Material shown Block Start

(* ===== verification/Qemu.v ===== *)
(** * QEMU command lines, QMP and golden images

    [internal/winvm]: the arguments of a runner VM ([qemu.go]), the configuration
    disk ([iso.go]), the QMP conversation that stops a VM by its name
    ([qmp.go]), and the upkeep of the golden image ([housekeeping.go],
    [housekeeping_run.go]).  The host answers through parameters: which files
    exist, what a QMP server sends, what an image's metadata says. *)

From S2P Require Import Prelude GoErr GoStr Json Filepath.

Local Open Scope Z_scope.
Local Open Scope go_scope.

(** ** Launching *)

Record Firmware := MkFirmware { CodeFD : string; VarsFD : string }.

Record LaunchOpts := MkLaunchOpts {
  lo_Overlay : string;
  lo_JITISOPath : string;
  lo_Name : string;
  lo_QMPAddr : string;
  lo_PIDFile : string;
  lo_MemMB : Z;
  lo_CPUs : Z;
  lo_Accel : string;
  lo_Firmware : Firmware
}.

Definition no_firmware : Firmware := MkFirmware "" "".

Section host.
(** Whether a path exists. *)
Variable exists_file : string → bool.

Definition firstExisting (dir : string) (names : list string) : string :=
  match filter (λ n, exists_file (Join dir n) = true) names with
  | [] => ""
  | n :: _ => Join dir n
  end.

Definition firmware_dirs (bin_dir : option string) : list string :=
  match bin_dir with
  | Some p => [Join p "share"; Join (Join p "..") (Join "share" "qemu")]
  | None => []
  end ++
  ["/usr/share/OVMF"; "/usr/share/edk2/x64"; "/usr/share/edk2-ovmf/x64"; "/usr/share/qemu"; "/usr/share/edk2/ovmf";
   "/usr/share/pve-edk2-firmware"].

Fixpoint first_firmware (dirs : list string) : string * string :=
  match dirs with
  | [] => ("", "")
  | d :: dirs =>
      let c := firstExisting d ["edk2-x86_64-code.fd"; "OVMF_CODE.fd"; "OVMF_CODE_4M.fd"; "OVMF_CODE.secboot.fd"] in
      let v := firstExisting d ["edk2-i386-vars.fd"; "OVMF_VARS.fd"; "OVMF_VARS_4M.fd"] in
      if negb (is_empty c) && negb (is_empty v) then (c, v) else first_firmware dirs
  end.

(** [DetectOVMF], the directory of the QEMU binary looked up. *)
Definition DetectOVMF (bin_dir : option string) : string * string := first_firmware (firmware_dirs bin_dir).
End host.

Definition DetectAccel (kvmAvailable : bool) (goos goarch : string) : string :=
  if negb (String.eqb goarch "amd64") then "tcg"
  else if String.eqb goos "linux" then (if negb kvmAvailable then "tcg" else "kvm")
  else if String.eqb goos "windows" then "whpx"
  else if String.eqb goos "darwin" then "hvf"
  else "tcg".

Definition OverlayCreateArgs (golden overlay : string) : list string :=
  ["create"; "-q"; "-f"; "qcow2"; "-F"; "qcow2"; "-b"; golden; overlay].

Definition cpuArg (accel : string) : string :=
  if String.eqb accel "whpx"
  then "qemu64,hv-relaxed,hv-vapic,hv-spinlocks=0x1fff,hv-time,hv-synic,hv-stimer,hv-reset"
  else if String.eqb accel "tcg" || is_empty accel then "max"
  else "host".

(** [QEMUArgs]; [vnc] is the variable MULTIRUNNER_VM_VNC. *)
Definition QEMUArgs (vnc : string) (o : LaunchOpts) : list string :=
  let accel := if is_empty (lo_Accel o) then "tcg" else lo_Accel o in
  let mem := if lo_MemMB o <=? 0 then 4096 else lo_MemMB o in
  let cpus := if lo_CPUs o <=? 0 then 2 else lo_CPUs o in
  ["-machine"; "q35"; "-accel"; accel; "-cpu"; cpuArg accel; "-m"; format_int mem; "-smp"; format_int cpus] ++
  (if is_empty (lo_Name o) then [] else ["-name"; lo_Name o]) ++
  (if is_empty (lo_PIDFile o) then [] else ["-pidfile"; lo_PIDFile o]) ++
  (if is_empty (lo_QMPAddr o) then [] else ["-qmp"; "tcp:" +:+ lo_QMPAddr o +:+ ",server=on,wait=off"]) ++
  (if is_empty (CodeFD (lo_Firmware o)) then []
   else ["-drive"; "if=pflash,format=raw,unit=0,readonly=on,file=" +:+ CodeFD (lo_Firmware o);
         "-drive"; "if=pflash,format=raw,unit=1,file=" +:+ VarsFD (lo_Firmware o)]) ++
  ["-drive"; "file=" +:+ lo_Overlay o +:+ ",if=none,id=osdisk,format=qcow2";
   "-device"; "ahci,id=ahci"; "-device"; "ide-hd,drive=osdisk,bus=ahci.0";
   "-netdev"; "user,id=n0"; "-device"; "e1000,netdev=n0";
   "-serial"; "file:" +:+ lo_Overlay o +:+ ".serial.log"] ++
  (if is_empty vnc then ["-display"; "none"]
   else ["-vnc"; vnc] ++
        (if is_empty (lo_QMPAddr o) then ["-qmp"; "tcp:127.0.0.1:4457,server=on,wait=off"] else [])) ++
  (if is_empty (lo_JITISOPath o) then []
   else ["-drive"; "file=" +:+ lo_JITISOPath o +:+ ",media=cdrom,readonly=on"]).

(** ** The configuration disk *)

Definition jitFileName : string := "jitconfig.txt".
Definition envFileName : string := "runnerenv.txt".

Definition crlf : string := String "013" (String "010" "").

Definition renderEnv (env : gmap string string) : string :=
  foldr (λ k s, k +:+ "=" +:+ default "" (env !! k) +:+ crlf +:+ s) "" (sort_strings (map_to_list env).*1).

(** The files [BuildJITISO] puts on the disk. *)
Definition jit_files (jit : string) (env : gmap string string) : gmap string string :=
  if decide (env = ∅) then {[jitFileName := jit]} else <[envFileName := renderEnv env]> {[jitFileName := jit]}.

(** ** QMP *)

(** A reply: its return value if it has one, and its error. *)
Definition decode_error (old : option (string * string)) (v : json) : decoded (option (string * string)) :=
  match v with
  | JNull => (None, true)
  | _ =>
      let '(class, ok1) := field "class" as_string (default ("", "") old).1 v in
      let '(desc, ok2) := field "desc" as_string (default ("", "") old).2 v in
      (Some (class, desc), ok1 && ok2)
  end.
Definition decode_reply (v : json) : decoded (option json * option (string * string)) :=
  let '(ret, ok1) := field "return" (λ _ v, (Some v, true)) None v in
  let '(err, ok2) := field "error" decode_error None v in
  ((ret, err), ok1 && ok2).

Section qmp.
(** The text of a decoding error, the lines the server sends, and what reading
    past them gives. *)
Variable json_error : string → goerror.
Variable eof : goerror.

(** [qmpExecute] after the command is written: events are skipped. *)
Fixpoint qmp_reply (lines : list string) : result json * list string :=
  match lines with
  | [] => (Err eof, [])
  | line :: lines =>
      match parse_json line with
      | None => (Err (json_error line), lines)
      | Some v =>
          let '((ret, err), ok) := decode_reply v in
          if negb ok then (Err (json_error line), lines)
          else match err with
               | Some (class, desc) => (Err (errorf (class +:+ ": " +:+ desc)), lines)
               | None => match ret with
                         | Some r => (Ok r, lines)
                         | None => qmp_reply lines
                         end
               end
      end
  end.

(** [qmpExecute]: the reply, and the lines left. *)
Definition qmpExecute (written : option goerror) (lines : list string) : result json * list string :=
  match written with Some e => (Err e, lines) | None => qmp_reply lines end.

Definition decode_name (v : json) : decoded string := field "name" as_string "" v.

(** [QMPQuitNamed]: the commands it wrote, and its error.  [writes] are the
    outcomes of the three writes. *)
Definition QMPQuitNamed (dial : option goerror) (writes : nat → option goerror) (lines : list string)
    (expectedName : string) : list string * option goerror :=
  match dial with
  | Some e => ([], Some (errorf_w "dial qmp: " e))
  | None =>
      match lines with
      | [] => ([], Some (errorf_w "qmp greeting: " eof))
      | _ :: lines =>
          match qmpExecute (writes 0%nat) lines with
          | (Err e, _) => (["qmp_capabilities"], Some (errorf_w "qmp capabilities: " e))
          | (Ok _, lines) =>
              match qmpExecute (writes 1%nat) lines with
              | (Err e, _) => (["qmp_capabilities"; "query-name"], Some (errorf_w "query qemu name: " e))
              | (Ok raw, lines) =>
                  let '(name, ok) := decode_name raw in
                  if negb ok
                  then (["qmp_capabilities"; "query-name"],
                        Some (errorf_w "decode qemu name: " (json_error (encode_json raw))))
                  else if negb (String.eqb name expectedName)
                  then (["qmp_capabilities"; "query-name"],
                        Some (errorf ("qemu identity mismatch: got " +:+ quote name +:+ ", want " +:+ quote expectedName)))
                  else match qmpExecute (writes 2%nat) lines with
                       | (Err e, _) => (["qmp_capabilities"; "query-name"; "quit"], Some (errorf_w "quit qemu: " e))
                       | (Ok _, _) => (["qmp_capabilities"; "query-name"; "quit"], None)
                       end
              end
          end
      end
  end.
End qmp.

(** ** Upkeep of the golden image *)

Inductive Action := ActionNone | ActionRearm | ActionRebuild.

Record GoldenMeta := MkGoldenMeta {
  CreatedAt : Z;
  EvalDays : Z;
  RearmsUsed : Z;
  MaxRearms : Z;
  Licensed : bool;
  WorkflowsHash : string
}.

Definition day : Z := 24 * 3600 * 10 ^ 9.

(** Times in nanoseconds.  The division is one of floating-point hours; its
    rounding, of less than a microsecond, is left out. *)
Definition DaysLeft (m : GoldenMeta) (now : Z) : Z :=
  if Licensed m then 2 ^ 30 else EvalDays m - Z.quot (now - CreatedAt m) day.

(** [Policy.Decide] *)
Definition Decide (ThresholdDays : Z) (m : GoldenMeta) (wantHash : string) (now : Z) : Action :=
  if negb (is_empty wantHash) && negb (String.eqb wantHash (WorkflowsHash m)) then ActionRebuild
  else if Licensed m then ActionNone
  else if ThresholdDays <=? DaysLeft m now then ActionNone
  else if RearmsUsed m <? MaxRearms m then ActionRearm
  else ActionRebuild.

Definition ApplyRearm (m : GoldenMeta) (now : Z) : GoldenMeta :=
  MkGoldenMeta now (EvalDays m) (RearmsUsed m + 1) (MaxRearms m) (Licensed m) (WorkflowsHash m).
Definition ApplyRebuild (m : GoldenMeta) (now : Z) (wantHash : string) : GoldenMeta :=
  MkGoldenMeta now (EvalDays m) 0 (MaxRearms m) (Licensed m) wantHash.

(** A golden image and what is needed to bake it again. *)
Record GoldenRef := MkGoldenRef { ref_Golden : string; ref_WindowsISO : string; ref_WorkflowsHash : string }.

(** [CheckOnce]: the actions it takes, given each image's metadata.  What an
    action returns is only logged. *)
Definition CheckOnce (ThresholdDays now : Z) (load : string → result GoldenMeta) (refs : list GoldenRef)
    : list (Action * string) :=
  mbind (λ ref,
    match load (ref_Golden ref) with
    | Err _ => []
    | Ok meta =>
        if EvalDays meta =? 0 then []
        else match Decide ThresholdDays meta (ref_WorkflowsHash ref) now with
             | ActionNone => []
             | ActionRearm => [(ActionRearm, ref_Golden ref)]
             | ActionRebuild => if is_empty (ref_WindowsISO ref) then [] else [(ActionRebuild, ref_Golden ref)]
             end
    end) refs.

Material shown Block End

# [The task]
Both the first line of the data above and the line with "exist, what a" must be included; please return exactly those lines and the ones between them.

# [Output of the exercise]
(* ===== verification/Qemu.v ===== *)
(** * QEMU command lines, QMP and golden images

    [internal/winvm]: the arguments of a runner VM ([qemu.go]), the configuration
    disk ([iso.go]), the QMP conversation that stops a VM by its name
    ([qmp.go]), and the upkeep of the golden image ([housekeeping.go],
    [housekeeping_run.go]).  The host answers through parameters: which files
    exist, what a QMP server sends, what an image's metadata says. *)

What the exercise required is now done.